Days later, auto journalist Tim Esterdahl was pulled over in Scotts Bluff, Nebraska, driving a Range Rover Sport on plate “34 08 DTM.” Plymouth police had already predicted it would happen. Any New Jersey manufacturer plate in the “34 ## DTM” series would keep triggering alerts, because the bad partial string remained active in NCIC and Flock kept matching against it.

The repeatable failure chain looks like this:

  • One partial-plate NCIC entry propagates instantly across every Flock-connected jurisdiction nationwide.
  • Flock alerts fire on substring matches with no flag distinguishing partial hits from full matches.
  • Officers then routinely treat those alerts as probable cause — guns drawn, K-9s deployed, families detained — despite Flock’s official position that hits are investigative leads, not certainties.
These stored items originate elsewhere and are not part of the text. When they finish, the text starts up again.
Lemma parse_rr_header_wire msg pre s rest section i w : msg_ok msg -> rr_spec_ok s ->
  msg = pre ++ wire_rr s ++ rest ->
  parse_rr_header msg (zlen pre) w section i =
  Ret (Some (hdr_of s (zlen (pre ++ wire_rr s) - zlen (s_rdata s))), zlen (pre ++ wire_rr s), w).
Proof.
  intros Hm Hs Hmsg. pose proof Hmsg as Hmsg2. unfold wire_rr in Hmsg2.
  rewrite <- !app_assoc in Hmsg2.
  unfold parse_rr_header. rewrite (decode_wire_name msg pre _ _ Hm (sk_name _ Hs) Hmsg2). xbind.
  pose proof (wire_name_pos (s_name s)). replace (zlen (wire_name _) =? 0) with false by lia.
  change (1 =? 0) with false.
  replace (zlen pre + zlen (wire_name (s_name s))) with (zlen (pre ++ wire_name (s_name s)))
    by (rewrite length_app; lia).
  rewrite (rr_fixed_wire msg (pre ++ wire_name (s_name s)) s (s_rdata s ++ rest))
    by mid Hmsg2. xbind.
  assert (zlen (pre ++ wire_rr s) = zlen (pre ++ wire_name (s_name s)) + 10 + zlen (s_rdata s)) as Hl
    by (rewrite !length_app, Nat2Z.inj_add, wire_rr_length; lia).
  replace (zlen msg <? _) with false
    by (rewrite Hmsg, app_assoc, length_app; lia).
  cbv iota. xbind. rewrite <- Hl. unfold hdr_of. do 4 f_equal. f_equal. lia.
Qed.

Section RoundTrip.
Variable inet_ntop : Z -> list Z -> list Z.
(* ===== verification/LegClassify.v ===== *)
(** * LegClassify: which leg a DNS packet belongs to
    ([sources/cloudflow-source-dns/src/leg_classify.c])

    The address set, the address-to-label role map and the decision function.
    A backing array is the list of its used entries ([count] is the length)
    next to its capacity; the outcome of each [realloc] and [strdup] is an
    argument.  An [ip] argument is the 16 bytes the caller passes.
    [inet_pton] is libc's parser of an address literal: a family and a string
    give the bytes it writes, or nothing. *)

From stdpp Require Import gmap.
From S2P Require Import Prelude.

Definition CF_DNS_SERVER_PORT : Z := 53.

Record cf_dns_addr_entry_t := { ae_ip_version : Z; ae_ip : list Z }.
Record cf_dns_addr_set := { as_entries : list cf_dns_addr_entry_t; as_cap : Z }.

Definition cf_dns_addr_width (ip_version : Z) : Z := if ip_version =? 4 then 4 else 16.

Definition cf_dns_addr_set_new : cf_dns_addr_set := {| as_entries := []; as_cap := 0 |}.

Definition cf_dns_addr_set_reserve (realloc_ok : bool) (set : cf_dns_addr_set)
    : bool * cf_dns_addr_set :=
  if zlen (as_entries set) <? as_cap set then (true, set)
  else
    let new_cap := if as_cap set =? 0 then 8 else u64 (as_cap set * 2) in
    if negb realloc_ok then (false, set)
    else (true, {| as_entries := as_entries set; as_cap := new_cap |}).

(** [memset(dst, 0, 16); memcpy(dst, ip, width)]. *)
Definition store_ip (ip_version : Z) (ip : list Z) : list Z :=
  splice (replicate 16 0) 0 (slice ip 0 (cf_dns_addr_width ip_version)).

Definition family_ok (ip_version : Z) : bool := (ip_version =? 4) || (ip_version =? 6).

Definition cf_dns_addr_set_add_ip (realloc_ok : bool) (set : cf_dns_addr_set)
    (ip_version : Z) (ip : list Z) : cf_dns_addr_set :=
  if negb (family_ok ip_version) then set
  else
    let '(ok, set) := cf_dns_addr_set_reserve realloc_ok set in
    if negb ok then set
    else {| as_entries := as_entries set ++
              [{| ae_ip_version := ip_version; ae_ip := store_ip ip_version ip |}];
            as_cap := as_cap set |}.

(** [memcmp(a, b, n) == 0]. *)
Definition memcmp_eq (a b : list Z) (n : Z) : bool := bool_decide (slice a 0 n = slice b 0 n).

Definition AF_INET : Z := 2.
Definition AF_INET6 : Z := 10.

Section Pton.
Context (inet_pton : Z -> list Z -> option (list Z)).

(** [buf] is what the 16 bytes of the stack buffer hold before the call. *)
Definition pton_buf (buf : list Z) (b : list Z) : list Z := splice buf 0 b.

Definition cf_dns_addr_set_add_str (realloc_ok : bool) (buf : list Z)
    (set : cf_dns_addr_set) (ip : option (list Z)) : Z * cf_dns_addr_set :=
  match ip with
  | None => (0, set)
  | Some ip =>
      match inet_pton AF_INET ip with
      | Some b => (1, cf_dns_addr_set_add_ip realloc_ok set 4 (pton_buf buf b))
      | None =>
          match inet_pton AF_INET6 ip with
          | Some b => (1, cf_dns_addr_set_add_ip realloc_ok set 6 (pton_buf buf b))
          | None => (0, set)
          end
      end
  end.
End Pton.

(** The scan of the entries, in order. *)
Definition cf_dns_addr_set_contains (set : option cf_dns_addr_set) (ip_version : Z)
    (ip : list Z) : bool :=
  match set with
  | None => false
  | Some set =>
      if negb (family_ok ip_version) then false
      else
        let width := cf_dns_addr_width ip_version in
        existsb (fun e => (ae_ip_version e =? ip_version) && memcmp_eq (ae_ip e) ip width)
          (as_entries set)
  end.

(** ** The role map *)

Record cf_dns_role_entry_t := { re_ip_version : Z; re_ip : list Z; re_label : list Z }.
Record cf_dns_role_map := { rm_entries : list cf_dns_role_entry_t; rm_cap : Z }.

Definition cf_dns_role_map_new : cf_dns_role_map := {| rm_entries := []; rm_cap := 0 |}.

Definition cf_dns_role_map_reserve (realloc_ok : bool) (map : cf_dns_role_map)
    : bool * cf_dns_role_map :=
  if zlen (rm_entries map) <? rm_cap map then (true, map)
  else
    let new_cap := if rm_cap map =? 0 then 8 else u64 (rm_cap map * 2) in
    if negb realloc_ok then (false, map)
    else (true, {| rm_entries := rm_entries map; rm_cap := new_cap |}).

(** [label] is a C string: [None] is NULL, [Some []] the empty string. *)
Definition cf_dns_role_map_add_ip (realloc_ok strdup_ok : bool) (map : cf_dns_role_map)
    (ip_version : Z) (ip : list Z) (label : option (list Z)) : cf_dns_role_map :=
  match label with
  | None | Some [] => map
  | Some label =>
      if negb (family_ok ip_version) then map
      else
        let '(ok, map) := cf_dns_role_map_reserve realloc_ok map in
        if negb ok then map
        else if negb strdup_ok then map
        else {| rm_entries := rm_entries map ++
                  [{| re_ip_version := ip_version; re_ip := store_ip ip_version ip;
                      re_label := label |}];
                rm_cap := rm_cap map |}
  end.

Definition cf_dns_role_map_add_str (inet_pton : Z -> list Z -> option (list Z))
    (realloc_ok strdup_ok : bool) (buf : list Z) (map : cf_dns_role_map)
    (ip label : option (list Z)) : Z * cf_dns_role_map :=
  match ip, label with
  | None, _ | _, None | _, Some [] => (0, map)
  | Some ip, Some _ =>
      let add v b :=
        let map' := cf_dns_role_map_add_ip realloc_ok strdup_ok map v (pton_buf buf b) label in
        (if zlen (rm_entries map) <? zlen (rm_entries map') then 1 else 0, map') in
      match inet_pton AF_INET ip with
      | Some b => add 4 b
      | None =>
          match inet_pton AF_INET6 ip with
          | Some b => add 6 b
          | None => (0, map)
          end
      end
  end.

(** The scan for the first matching entry. *)
Fixpoint role_scan (entries : list cf_dns_role_entry_t) (ip_version : Z) (ip : list Z)
    (width : Z) : option (list Z) :=
  match entries with
  | [] => None
  | e :: entries =>
      if (re_ip_version e =? ip_version) && memcmp_eq (re_ip e) ip width
      then Some (re_label e) else role_scan entries ip_version ip width
  end.

Definition cf_dns_role_lookup (map : option cf_dns_role_map) (ip_version : Z)
    (ip : list Z) : option (list Z) :=
  match map with
  | None => None
  | Some map =>
      if negb (family_ok ip_version) then None
      else role_scan (rm_entries map) ip_version ip (cf_dns_addr_width ip_version)
  end.

(** ** The decision *)

Inductive DnsLeg := DNS_LEG_CLIENT_FACING | DNS_LEG_BACKEND | DNS_LEG_RECURSION_UPSTREAM
  | DNS_LEG_UNKNOWN.

Inductive cf_dns_capture_dir_t := CF_DNS_DIR_UNKNOWN | CF_DNS_DIR_INGRESS | CF_DNS_DIR_EGRESS.

Record cf_dns_leg_config_t := {
  lc_local_addrs : option cf_dns_addr_set;
  lc_backend_addrs : option cf_dns_addr_set
}.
Flock claims 99% accuracy across 20 billion monthly reads, but by their own math that still means roughly 200 million misreads per month. Independent testing by surveillance research firm IPVM found state misclassification in roughly 1 in 10 reads. In Toledo, a “7” read as “2” led to Brandon Upchurch being mauled by a police K-9. In Morristown, Tennessee, an O-to-zero misread put guns on a family with a 3-year-old in the car.

We Read What We Were Given

Flock blames human error upstream and downstream, but the architecture connecting those failures is entirely theirs.

Thomas acknowledged the system should distinguish substring matches from full-plate matches — calling it “fair feedback” for engineering. That fix doesn’t exist yet. Plymouth Police Chief Erik Fadden conceded his officers “didn’t get it right,” but noted that with over 8,000 plate formats nationwide, visual verification is genuinely difficult. He added that even a manual NCIC check would have returned the same erroneous “stolen” result, because the bad entry was already in the federal database. In Oak Park, Illinois, 40% of 25 Flock-triggered stops turned out to be mistakes caused by bad hotlist data or verification failures.

The feedback loop is clear: flawed database entry, automated amplification at massive scale, officer overreliance on blunt alerts — and the result is a coordinated armed response against people who have done nothing wrong. Much like cases where apps have been caught secretly tracking users without meaningful consent, the architecture connecting those failures is entirely theirs.

At least 30 jurisdictions — including Cambridge, Eugene, and Santa Cruz — have canceled or deactivated Flock contracts, citing surveillance overreach and data-sharing concerns. The Electronic Frontier Foundation argues the problem isn’t individual misuse; it’s the architecture itself. Flock says it’s working with FBI officials to flag bad NCIC data more clearly. If you’re driving a press loaner on a manufacturer plate right now, that fix hasn’t shipped yet — and the “34 ## DTM” plates are still on the road.